Monday, December 12, 2016
What's in a Name?
Brook, Bobbi, Nadine. So far those are the iterations of names that I have gone through and I think I am getting ready to go through another. I am mentally amping myself up to begin going with Kelly as my new nom de plume. Well, actually what I have been contemplating is adding a middle name to my current name. So..... my current name is Nadine Spirit, but you already know that right? Okay, well there is no middle name included there. Thus my full name is going to be Nadine Kelly Spirit.
Cool? Well, possibly. But actually it can be a bit annoying to me. Annoying you ask? Well yeah. One might think that it is awesome to get to choose your own name. Yeah, I kind of thought that as well, before I actually did it. The first name I chose because I liked it. Duh! But after awhile I didn't. I kept picturing a ditzy blond, and I didn't like thinking of myself that way. Not that people with that name are all ditzy blonds, it just happened that is the image my brain came up with and I didn't really like it. Bobbi, I never liked. I thought I would try it out and it lasted for maybe a month or so, maybe even less. It is something I was called as a young child as it is a derivation of my actual name. I thought I'd really like it, and actually I hated it. Viciously.
Hmm. After those two failed attempts, I went with Nadine. I have no idea why I chose it. I think I just kind of liked it. Possibly because I couldn't think of anyone I knew with that name. Possibly because of its meaning. Possibly because it just popped in my head and I thought it was nice. Who knows why I chose it! I certainly don't! Anywho...... I was totally fine with it for years. I think I have gone with it for at least 7-10 years now.
But I have encountered a problem with it. And that problem is beginning to come out to people. Why is that a problem you ask? Well because I have noticed that being as it is a bit of an unusual name often people have a difficult time with it. Maybe it is because I am saying it strangely. Maybe it just doesn't roll of my tongue the way that it should. Maybe it is because people don't hear it very often. Maybe it is because it is a difficult name? Who knows! I do know that many people struggle with it. I have had some sales associates just straight up not be able to understand what my name is. And that is weird.
More importantly, now that I am coming out to more and more people in my regular life, outside of this fine online world, I feel weird saying "Nadine" to people. I am not quite sure what it is. Possibly it is that I get a look from people that says, "you sure don't seem like a Nadine to me." Nobody has ever said that, but I kind of feel it from people. Almost as if their looks say "hey, if you're going to make up a name for yourself, couldn't you just go with something more mainstream, and not something that sounds like you should be some gorgeous South Pacific Islander or something?"
Okay, so maybe they are not thinking anything like that at all. But, still, I have become reluctant to state my name to people and I don't like that. I have started to become more aware of it lately and last week while wine tasting I was VERY aware of it when the crowd of early 20's ladies asked my name. I felt super self- conscious about it. After that, I decided, that in real life, I have to change my name.

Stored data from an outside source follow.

Lemma tick_both_fire (e : Env) (g : Game) (head : Actor) (body : list Actor) :
  Snake_move_next (direction e) (snake g) = Some (head :: body) ->
  hits head body = true ->
  same_position_as head (position (food g)) = true ->
  exists g' frame,
    tick e g = Some (tt, g', [EvInput (direction e); EvCollide; EvFeed; EvDraw frame]) /\
    keep_playing g' = false /\
    points (score g') = points (score g) + 1 /\
    snake g' = Actor_move_next head
               :: set_position (position head) (set_text "#" Actor_init) :: body /\
    food g' = Food_move_random (sample e) (food g).
Proof.
  intros Hm Hhit Hfed. rewrite tick_unfold, Hm. cbv zeta. rewrite Hhit, Hfed.
  eexists; eexists. split; [reflexivity|]. repeat split; reflexivity.
Qed.

(** C1, as stated, fails: in the session that starts with the food on
    (39,10) and turns down, left, up, the third pass has the head on the
    food and on a body segment, and its collision comes first: its log is
    input, collision, feeding, frame. *)
Lemma feeding_precedes_collision_fails : ~ feeding_precedes_collision.
Proof.
  intros H.
  destruct (tick turn_up coiled_game) as [[[[] g'] log]|] eqn:Ht;
    [|vm_compute in Ht; discriminate Ht].
  destruct (H coiled_game turn_up coiled_up g' log
              coiled_game_reachable eq_refl coiled_up_move) as [Hord _].
  - apply feeding_condition_same. reflexivity.
  - apply collision_condition_hits. reflexivity.
  - exact Ht.
  - vm_compute in Ht. injection Ht as <- <-.
    vm_compute in Hord. discriminate Hord.
Qed.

In the past when I changed my name, it was pretty easy. I decided to do it, and then told my wife. And that was it. Being as she and I were the only ones who knew about me and my gender variance, it made it pretty easy. But now? Now that I have told many people in real life and as well, that I have worked hard for about 7 or 8 years to develop my online brand under the name of Nadine Spirit? How does one go about changing all of that?
The answer is, I'm not. Online I will still use Nadine, but in real life I am going to begin using Kelly. I will tell people I know in real life to use Kelly. Any of you wondrous folk here in the blogosphere can use either one that you would prefer, Nadine or Kelly. And if you know me in both locations? Yeah, it doesn't really matter to me. Use whichever one makes you happy!

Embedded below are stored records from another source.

(** The pattern matches at the start of [l] exactly when [l] starts with a
    version line, and it gives the three groups and the rest. *)
Lemma match_version_spec l major minor patch rest :
  match_version l = Some (major, minor, patch, rest)
  ↔ ∃ ws1 ws2,
      l = version_line ws1 ws2 major minor patch ++ rest
      ∧ spaces ws1 ∧ spaces ws2
      ∧ digits_only major ∧ digits_only minor ∧ digits_only patch.
Proof.
  unfold version_line, spaces, digits_only. split.
  - unfold match_version.
    destruct (literal _ l) as [l1|] eqn:H1; [|done].
    destruct (literal _ (lstrip is_space l1)) as [l2|] eqn:H2; [|done].
    destruct (literal _ (lstrip is_space l2)) as [l3|] eqn:H3; [|done].
    destruct (group l3) as [[a l4]|] eqn:H4; [|done].
    destruct (literal _ l4) as [l5|] eqn:H5; [|done].
    destruct (group l5) as [[b l6]|] eqn:H6; [|done].
    destruct (literal _ l6) as [l7|] eqn:H7; [|done].
    destruct (group l7) as [[c l8]|] eqn:H8; [|done].
    destruct (literal _ l8) as [l9|] eqn:H9; [|done].
    intros [= <- <- <- <-].
    apply literal_spec in H1, H2, H3, H5, H7, H9.
    apply group_spec in H4 as (H4 & ? & ?), H6 as (H6 & ? & ?),
      H8 as (H8 & ? & ?).
    destruct (lstrip_spec l1) as (ws1 & Hl1 & Hws1).
    destruct (lstrip_spec l2) as (ws2 & Hl2 & Hws2).
    exists ws1, ws2. split; [|done].
    rewrite H1, Hl1, H2, Hl2, H3, H4, H5, H6, H7, H8, H9.
    by repeat (progress (rewrite <- ?app_assoc; cbn [app])).
  - intros (ws1 & ws2 & -> & Hws1 & Hws2 & [? ?] & [? ?] & [? ?]).
    repeat (progress (rewrite <- ?app_assoc; cbn [app])).
    unfold match_version.
    rewrite (proj2 (literal_spec _ _ _) eq_refl).
    rewrite lstrip_app by done.
    cbn [literal]. rewrite bool_decide_true by done.
    rewrite lstrip_app by done.
    cbn [literal]. rewrite bool_decide_true by done.
    rewrite group_app by done.
    cbn [literal]. rewrite bool_decide_true by done.
    rewrite group_app by done.
    cbn [literal]. rewrite bool_decide_true by done.
    rewrite group_app by done.
    cbn [literal]. by rewrite bool_decide_true.
Qed.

So um, yeah! There you go!
I kind of wish someone else would have just named me with a female name when I came out of the womb. Maybe that is what everyone should have, both a male and female name given to them by their parents. That way once everyone starts to self-identify their gender, they can go with either of their given names. Hey maybe that is why we have a first name and a middle name??? But one should just be male and the other female. Hey, this could work!